Data items:
(* ===== verification/React.v ===== *)
(** * React: the runtime of [TVChartContainer], shared by both files

    [src/tv-code.js] (lines 72-231) and [src/Sentiment/Sentiment.js]
    (lines 74-315) declare the same component skeleton: two pieces of
    React state, [tvWidget] and [chart], and three effects that run after
    each commit, in their order of declaration, when their dependencies
    changed:
    - the mount effect (deps [[]]) creates the widget with
      [new Widget(getWidgetOptions())], stores it with [setTVWidget],
      registers the ready callback, and returns a cleanup closure that
      calls [tvWidget.remove()] on the [tvWidget] of the first render;
    - the subscription effect (deps [[chart, tvWidget]]) subscribes the
      file's widget handlers whenever [tvWidget] is set, without
      unsubscribing the previous ones;
    - the style effect (deps [[chart]]) calls [changeStyles] and, in
      Sentiment.js, [setBaselineLevel].
    The ready callback calls [setChartType(1)] and [setChart(activeChart)],
    then runs the file's own code up to an [await], then the rest.

    The class [Body] is what differs between the files: the widget
    options, the overrides and CSS properties [changeStyles] sets, and the
    state of the handlers with what the subscription effect, the style
    effect, the two halves of the ready callback and a widget event do to
    it. [BodyLaws] is what the runtime's theorems assume of a body: it
    records one subscription per run of the subscription effect, holding
    the [chart] that run captured. [Lifecycle] instantiates it with the
    body of Sentiment.js, [TvCode] with that of tv-code.js.

    The props [{ asset, settings, locale }] are a record [props]; the
    body reads the options, overrides and CSS properties from the props
    of the render whose effects run. The parent may render the component
    again with new props at any time after the first commit
    ([set_props], [ls_props]); React keeps [tvWidget] and [chart].

    The runtime keeps the values each closure captured. A state update
    schedules a render; a render and its commit are one step. Concrete
    interleavings are runs of [lstep] built step by step by the tactics
    [lmount], [lrender], [lready], [lresolve], [levent], [lprops],
    [lunmount].

    Theorems: the invariant [linv] of every reachable state, lifted
    along runs by [lstep_inv]; the cleanup that throws on the stale
    [tvWidget]; the shape of the subscriptions; a throwing
    [getWidgetOptions] that leaves the component without a widget; the
    options frozen at the first render ([widget_options_frozen]); the
    theme written once ([theme_applied_once]). *)

From S2P Require Import Prelude Config Host.

Module React.
Import Config Host.

(** ** The widget object *)

(** What the code sets on the widget outside the studies: the CSS custom
    properties, the overrides of [chart(0)], the chart type, and whether
    [remove()] was called. *)
Record widget := {
  w_options : widget_options;
  w_css : gmap string string;
  w_overrides : gmap string ovalue;
  w_chart_type : option Z;
  w_removed : bool
}.

Definition new_widget (o : widget_options) : widget :=
  {| w_options := o; w_css := ∅; w_overrides := wo_overrides o; w_chart_type := None;
     w_removed := false |}.

(** [changeStyles]: nothing without a widget; otherwise
    [tvWidget.chart(0).applyOverrides(ov)], then the
    [setCSSCustomProperty] calls in order. *)
Definition changeStyles (ov : gmap string ovalue) (css : list (string * string)) (tv : bool)
    (w : widget) : widget :=
  if tv then
    {| w_options := w_options w;
       w_css := foldl (fun m kv => <[kv.1 := kv.2]> m) (w_css w) css;
       w_overrides := ov ∪ w_overrides w;
       w_chart_type := w_chart_type w; w_removed := w_removed w |}
  else w.

Definition set_chart_type (t : Z) (w : widget) : widget :=
  {| w_options := w_options w; w_css := w_css w; w_overrides := w_overrides w;
     w_chart_type := Some t; w_removed := w_removed w |}.

Definition remove_widget (w : widget) : widget :=
  {| w_options := w_options w; w_css := w_css w; w_overrides := w_overrides w;
     w_chart_type := w_chart_type w; w_removed := true |}.

(** ** The body of a component *)

(** The props of [TVChartContainer({ asset, settings, locale })]. *)
Record props := {
  p_asset : option asset;
  p_settings : settings;
  p_locale : string
}.

Class Body := {
  b_state : Type;
  b_event : Type;
  (** [getWidgetOptions()] of the file, with the props of a render *)
  b_options : props -> result widget_options;
  (** [getCommonOverrides(settings)] and the CSS calls of [changeStyles] *)
  b_overrides : props -> gmap string ovalue;
  b_css : props -> list (string * string);
  (** the subscription effect, given the [chart] of its render *)
  b_subscribe : bool -> b_state -> b_state;
  (** the style effect after [changeStyles], given the [chart] of its render *)
  b_style : bool -> b_state -> b_state;
  (** the ready callback up to its [await]: the awaited study, or a rejection *)
  b_ready : b_state -> result (study_id * b_state);
  (** the rest of the ready callback, once the awaited promise resolves *)
  b_resolved : study_id -> b_state -> result b_state;
  (** the subscribers of a widget event, in subscription order *)
  b_dispatch : b_event -> b_state -> b_state;
  (** one entry per run of the subscription effect: the [chart] it captured *)
  b_subs : b_state -> list bool
}.

Class BodyLaws `{Body} : Prop := {
  subs_subscribe c h : b_subs (b_subscribe c h) = b_subs h ++ [c];
  subs_style c h : b_subs (b_style c h) = b_subs h;
  subs_ready h id h' : b_ready h = Ok (id, h') -> b_subs h' = b_subs h;
  subs_resolved id h h' : b_resolved id h = Ok h' -> b_subs h' = b_subs h;
  subs_dispatch ev h : b_subs (b_dispatch ev h) = b_subs h
}.

Section Runtime.
Context `{Body}.

(** ** The component's state *)

Record lstate := {
  the_props : props;               (** the props of the next render *)
  tvWidget : bool;                 (** the React state [tvWidget] is set *)
  react_chart : bool;              (** the React state [chart] is set *)
  committed : option (bool * bool); (** [(chart, tvWidget)] of the last commit *)
  render_pending : bool;           (** a state update awaits a render *)
  the_widget : option widget;      (** the object [new Widget(...)] made *)
  cleanup_tv : option bool;        (** [tvWidget] as the cleanup closure captured it *)
  ready : nat;                     (** 0: not fired, 1: awaiting, 2: done *)
  pending_id : option study_id;    (** the study the awaited promise resolves to *)
  handlers : b_state;              (** the state of the file's handlers *)
  errors : list js_error;          (** exceptions of effects, cleanups and callbacks *)
  unmounted : bool
}.

Definition lstate_init (p : props) (h : b_state) : lstate :=
  {| the_props := p; tvWidget := false; react_chart := false; committed := None; render_pending := false;
     the_widget := None; cleanup_tv := None; ready := 0; pending_id := None;
     handlers := h; errors := []; unmounted := false |}.

Definition set_handlers (h : b_state) (st : lstate) : lstate :=
  {| the_props := the_props st; tvWidget := tvWidget st; react_chart := react_chart st; committed := committed st;
     render_pending := render_pending st; the_widget := the_widget st;
     cleanup_tv := cleanup_tv st; ready := ready st; pending_id := pending_id st;
     handlers := h; errors := errors st; unmounted := unmounted st |}.

Definition add_error (e : js_error) (st : lstate) : lstate :=
  {| the_props := the_props st; tvWidget := tvWidget st; react_chart := react_chart st; committed := committed st;
     render_pending := render_pending st; the_widget := the_widget st;
     cleanup_tv := cleanup_tv st; ready := ready st; pending_id := pending_id st;
     handlers := handlers st; errors := errors st ++ [e]; unmounted := unmounted st |}.

(** ** The effects *)

(** The mount effect: [new Widget(getWidgetOptions())] (an exception of
    [getWidgetOptions] propagates out of the effect), [setTVWidget],
    the ready callback registered, and the cleanup closing over the
    [tvWidget] of this render. *)
Definition mount_effect (p : props) (tv_render : bool) (st : lstate) : lstate :=
  match b_options p with
  | Throw e => add_error e st
  | Ok o =>
      {| the_props := the_props st; tvWidget := true; react_chart := react_chart st; committed := committed st;
         render_pending := true; the_widget := Some (new_widget o);
         cleanup_tv := Some tv_render; ready := ready st; pending_id := pending_id st;
         handlers := handlers st; errors := errors st; unmounted := unmounted st |}
  end.

(** The subscription effect: [if (tvWidget)] subscribe the handlers. *)
Definition subscribe_effect (chart_render tv_render : bool) (st : lstate) : lstate :=
  if tv_render then set_handlers (b_subscribe chart_render (handlers st)) st else st.

(** The style effect: [if (chart) { changeStyles(); ... }]. *)
Definition style_effect (p : props) (chart_render tv_render : bool) (st : lstate) : lstate :=
  if chart_render then
    {| the_props := the_props st; tvWidget := tvWidget st; react_chart := react_chart st; committed := committed st;
       render_pending := render_pending st;
       the_widget := changeStyles (b_overrides p) (b_css p) tv_render <$> the_widget st;
       cleanup_tv := cleanup_tv st; ready := ready st; pending_id := pending_id st;
       handlers := b_style chart_render (handlers st); errors := errors st;
       unmounted := unmounted st |}
  else st.

Definition set_committed (d : bool * bool) (st : lstate) : lstate :=
  {| the_props := the_props st; tvWidget := tvWidget st; react_chart := react_chart st; committed := Some d;
     render_pending := false; the_widget := the_widget st; cleanup_tv := cleanup_tv st;
     ready := ready st; pending_id := pending_id st; handlers := handlers st;
     errors := errors st; unmounted := unmounted st |}.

▸ Work request:
Please reproduce exactly the lines above, beginning with the first and ending with the line that contains "Sentiment.js, [setBaselineLevel].", and include nothing outside that range.

▸ Task output:
(* ===== verification/React.v ===== *)
(** * React: the runtime of [TVChartContainer], shared by both files

    [src/tv-code.js] (lines 72-231) and [src/Sentiment/Sentiment.js]
    (lines 74-315) declare the same component skeleton: two pieces of
    React state, [tvWidget] and [chart], and three effects that run after
    each commit, in their order of declaration, when their dependencies
    changed:
    - the mount effect (deps [[]]) creates the widget with
      [new Widget(getWidgetOptions())], stores it with [setTVWidget],
      registers the ready callback, and returns a cleanup closure that
      calls [tvWidget.remove()] on the [tvWidget] of the first render;
    - the subscription effect (deps [[chart, tvWidget]]) subscribes the
      file's widget handlers whenever [tvWidget] is set, without
      unsubscribing the previous ones;
    - the style effect (deps [[chart]]) calls [changeStyles] and, in
      Sentiment.js, [setBaselineLevel].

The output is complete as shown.